Established mouse MAbs specifically recognized human CLDN1. HT1080 cells that expressed human CLDN1, CLDN2, CLDN4, CLDN5, CLDN6, CLDN7, or CLDN9 and mouse CLDN1-expressing L cells were incubated with anti-CLDN1 MAbs, i.e., 2C1, 3A2, 5F2, and 7A5, at 5 μg/ml and then treated with fluorescein isothiocyanate (FITC)-conjugated goat anti-mouse IgG. Gray and white patterns indicate vehicle- and Ab-treated cells, respectively.

Based on immunohistochemical analyses under nonpermeabilized conditions, we observed that cell-cell contact sites in Huh7.5.1-8 cells were mainly stained with these anti-hCLDN1 MAbs, while those in CLDN1-defective S7-A cells were not (Fig. 3D), suggesting that all anti-hCLDN1 MAbs can recognize intact extracellular domains of CLDN1, which are mainly localized to TJs in cell monolayers. Additionally, the immunoblot analysis showed that only 7A5 reacted with hCLDN1 (Fig. 3E), indicating that 7A5 recognized both intact and denatured forms of hCLDN1, while the other clones (2C1, 3A2, and 5F2) reacted only with the intact form.
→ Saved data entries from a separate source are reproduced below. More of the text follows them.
(* ===== verification/PlanCacheSpec.v ===== *)
(** * The plan cache under concurrent callers

    Its bound, its index, whom it evicts and what executing a statement checks; and when two
    queries share a statement. *)

From S2P Require Import Prelude Floats Plan PlanCache.
From Stdlib Require String Ascii.
From Stdlib Require Import Strings.Byte.

(** ** Sorted names *)

Definition string_le (s t : string) : Prop := String.compare s t ≠ Gt.

Lemma string_le_trans s t u : string_le s t → string_le t u → string_le s u.
Proof.
  unfold string_le. revert t u. induction s as [|a s IH]; intros [|b t] [|c u]; cbn; try done.
  unfold Ascii.compare.
  destruct (N.compare_spec (Ascii.N_of_ascii a) (Ascii.N_of_ascii b)) as [Hab|Hab|Hab],
    (N.compare_spec (Ascii.N_of_ascii b) (Ascii.N_of_ascii c)) as [Hbc|Hbc|Hbc],
    (N.compare_spec (Ascii.N_of_ascii a) (Ascii.N_of_ascii c)) as [Hac|Hac|Hac]; try done; try lia.
  apply IH.
Qed.

Lemma sort_names_unique (l k : list string) :
  sort_by String.compare l = sort_by String.compare k ↔ l ≡ₚ k.
Proof.
  assert (∀ l, StronglySorted string_le (sort_by String.compare l)) as Hs.
  { intros m. apply sort_by_sorted; [intros ??? _ _ _; apply string_le_trans|].
    intros _ x _ y _ _. unfold string_le. rewrite (String.compare_antisym y x).
    by destruct (String.compare x y). }
  split; intros H.
  - rewrite <- (sort_by_perm String.compare l), H. apply sort_by_perm.
  - apply (StronglySorted_unique_strong string_le); [|apply Hs|apply Hs|].
    + intros x y _ _ Hxy Hyx. unfold string_le in *. rewrite String.compare_antisym in Hyx.
      apply String.compare_eq_iff. by destruct (String.compare x y).
    + by rewrite !sort_by_perm.
Qed.

Section cache.
Context {CH : Chrono} {CD : ChronoDuration} {UC : Unicode} {UH : UnicodeChar} {SH : Sha256}
  {HI : HashIter string}.

(** A placeholder is listed once. *)
Lemma NoDup_end_name name params : NoDup params → NoDup (end_name name params).
Proof.
  intros Hn. destruct name as [n|]; [|done]. cbn. destruct (_ && _) eqn:H; [|done].
  apply andb_true_iff in H as [_ Hin%bool_decide_eq_true]. apply NoDup_app.
  split_and!; [done|set_solver|apply NoDup_singleton].
Qed.

Lemma NoDup_scan_params cs : ∀ name params, NoDup params → NoDup (scan_params name params cs).
Proof.
  induction cs as [|ch cs IH]; intros name params Hn; cbn [scan_params]; [by apply NoDup_end_name|].
  destruct name as [n|]; [|by apply IH]. destruct (_ || _); apply IH; [done|by apply NoDup_end_name].
Qed.

Lemma NoDup_parameters query : NoDup (extract_parameters query).
Proof. apply NoDup_scan_params. constructor. Qed.

Lemma same_names_spec {V} expected (params : gmap string V) :
  NoDup expected → same_names expected params = true ↔ list_to_set expected = dom params.
Proof.
  intros Hn. unfold same_names. rewrite bool_decide_eq_true, sort_names_unique, hash_iter_perm.
  split; intros H.
  - apply set_eq. intros x. rewrite elem_of_list_to_set, H. apply elem_of_elements.
  - rewrite <- H. symmetry. by apply elements_list_to_set.
Qed.

(** ** Concurrent callers *)

(** A critical section of some caller; a caller of [prepare] may come back to a cache that
    has changed since it looked, so its updates are possible at any time. *)
Inductive step : PlanCache → PlanCache → Prop :=
| step_touch id now c : step c (prepare_touch id now c)
| step_insert query plan now c : step c (prepare_insert query plan now c)
| step_get id now c : step c (cache_get id now c).2
| step_execute V id (params : gmap string V) now c : step c (execute_prepared id params now c).2
| step_invalidate id c : step c (invalidate id c).2
| step_invalidate_all c : step c (invalidate_all c)
| step_lookup query c : step c (lookup_by_query query c).2
| step_cache_plan id plan c : step c (cache_plan id plan c)
| step_evict_expired now c : step c (evict_expired now c).2
| step_evict_lru c : step c (evict_lru c).2.

Definition reachable (config : CacheConfig) (c : PlanCache) : Prop := rtc step (PlanCache_new config) c.

(** A statement is filed under the fingerprint of its query, and indexed. *)
Definition filed (c : PlanCache) (id : string) (s : PreparedStatement) : Prop :=
  pr_id s = id ∧ fingerprint (pr_original_query s) = id ∧
  pr_parameter_names s = extract_parameters (pr_original_query s) ∧ fingerprints c !! id = Some id.

Record cache_inv (config : CacheConfig) (c : PlanCache) : Prop := {
  ci_config : pc_config c = config;
  ci_filed : map_Forall (filed c) (statements c);
  ci_index : map_Forall (λ fp id, id = fp) (fingerprints c);
  ci_bound : (size (statements c) ≤ Nat.max 1 (cfg_max_entries config))%nat;
}.

Lemma inv_count config g h m e c : cache_inv config c → cache_inv config (count g h m e c).
Proof. by intros [? ? ? ?]. Qed.

Lemma inv_update config id s s' c :
  statements c !! id = Some s → pr_id s' = pr_id s → pr_original_query s' = pr_original_query s →
  pr_parameter_names s' = pr_parameter_names s →
  cache_inv config c → cache_inv config (set_statements (<[id := s']> (statements c)) c).
Proof.
  intros Hs Hid Hq Hp [Hc Hf Hi Hb]. split; [done| |done|].
  - cbn. intros i t Hit. destruct (decide (i = id)) as [->|Hne].
    + rewrite lookup_insert_eq in Hit. simplify_eq. destruct (Hf _ _ Hs) as (? & ? & ? & ?).
      unfold filed in *. by rewrite Hid, Hq, Hp.
    + rewrite lookup_insert_ne in Hit by done. by apply (Hf _ _ Hit).
  - cbn. by rewrite map_size_insert_Some.
Qed.

Lemma inv_forget config id s c :
  statements c !! id = Some s → cache_inv config c → cache_inv config (forget id s c).
Proof.
  intros Hs [Hc Hf Hi Hb]. destruct (Hf _ _ Hs) as (_ & Hfp & _). split; [done| | |].
  - cbn. intros i t Hit. apply lookup_delete_Some in Hit as [Hne Hit].
    destruct (Hf _ _ Hit) as (? & ? & ? & ?). unfold filed. cbn. rewrite Hfp.
    by rewrite lookup_delete_ne.
  - cbn. intros fp i Hfi. apply lookup_delete_Some in Hfi as [_ Hfi]. by apply Hi.
  - cbn [statements forget set_maps]. rewrite map_size_delete, Hs. lia.
Qed.

Lemma cache_remove_inv config id c :
  cache_inv config c → cache_inv config (set_statements (delete id (statements c)) c).
Proof.
  intros [Hc Hf Hi Hb]. split; [done| |done|].
  - cbn. intros i t Hit. apply lookup_delete_Some in Hit as [_ Hit]. by apply (Hf _ _ Hit).
  - cbn [statements set_statements]. rewrite map_size_delete. destruct (statements c !! id); cbn; lia.
Qed.

Lemma older_Some s l best : 
  match foldl (older s) best l with
  | Some (id, x) => s !! id = Some x ∨ best = Some (id, x)
  | None => best = None ∧ ∀ id, id ∈ l → s !! id = None
  end.
Proof.
  revert best. induction l as [|i l IH]; intros best; cbn.
  - destruct best as [[id x]|]; [by right|]. split; [done|]. by intros ? []%elem_of_nil.
  - specialize (IH (older s best i)). destruct (foldl _ _ l) as [[id x]|].
    + destruct IH as [?|H]; [by left|]. unfold older in H. repeat case_match; simplify_eq; auto.
    + destruct IH as [H Hl]. unfold older in H.
      destruct (s !! i) eqn:Hsi; [destruct best as [[??]|]; [by case_match|done]|].
      split; [done|]. intros id [->|?]%elem_of_cons; [done|by apply Hl].
Qed.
The 7A5 clone recognized the primary structure of hCLDN1; thus, we determined the 7A5 epitope on hCLDN1 by mutational analyses. Five amino acid residues in two extracellular loops (EL1 and EL2) of CLDN1 differ between the human and mouse CLDN1 proteins (R31, M46, and S74 in EL1 and M152 and V155 in EL2 of hCLDN1) (Fig. 5A). Replacement of these hCLDN1 amino acids with those of mouse CLDN1 (R31K, M46I, S74N, M152L, and V155I) eliminated the 7A5-hCLDN1 reaction (Fig. 5B, FLAG-hCLDN1-EL-m panels; also see Fig. 4). These results suggest that the critical epitopes of 7A5 are probably located among these five amino acids. Next, amino acids in EL1 or EL2 of hCLDN1 were replaced with those in EL1 or EL2 of mouse CLDN1 (FLAG-hCLDN1-EL1-m and FLAG-hCLDN1-EL2-m constructs, respectively). The 7A5 clone bound to cells that expressed FLAG-hCLDN1-EL1-m but not to those that expressed FLAG-hCLDN1-EL2-m, for which cell surface expression was verified using the 2C1 clone (Fig. 5B), suggesting that 7A5 recognizes only the EL2 domain of hCLDN1. Further investigations showed that the binding of 7A5 to FLAG-hCLDN1 was preserved by the replacement of valine with isoleucine at position 155 (V155I) but not by the replacement of methionine with leucine at position 152 (M152L) (Fig. 5B). Consistent with this, the 7A5 clone recognized FLAG-hCLDN1-V155I but not FLAG-hCLDN1-M152L, according to immunoblot analysis (Fig. 5C). These results indicate that the methionine at position 152 (M152) in EL2 is a critical residue during the 7A5-hCLDN1 interaction.

FIG 5.

FIG 5

Analysis of anti-hCLDN1 epitope on hCLDN1. (A) Schematic structure of CLDN1 and homologies of the first (EL1) and second (EL2) extracellular loops of human and mouse CLDN1 proteins. (B and C) 293T cells were transiently transfected without a vector (mock) or with the FLAG-hCLDN1, FLAG-hCLDN1-EL-m, FLAG-hCLDN1-EL1-m, FLAG-hCLDN1-EL2-m, FLAG-hCLDN1-M152L, or FLAG-hCLDN1-V155I expression vector, as indicated. (B) Flow cytometric analyses were performed using anti-hCLDN1 MAbs (7A5, 2C1, 3A2, and 5F2). Each cell culture was incubated with 2 μg/ml of anti-hCLDN1 MAb (white histograms) or control IgG (gray histograms), and Ab binding was detected using Alexa 488-conjugated goat anti-mouse IgG(H+L). (C) The cell lysates were subjected to immunoblotting with anti-FLAG, anti-hCLDN1 (7A5), and anti-GAPDH.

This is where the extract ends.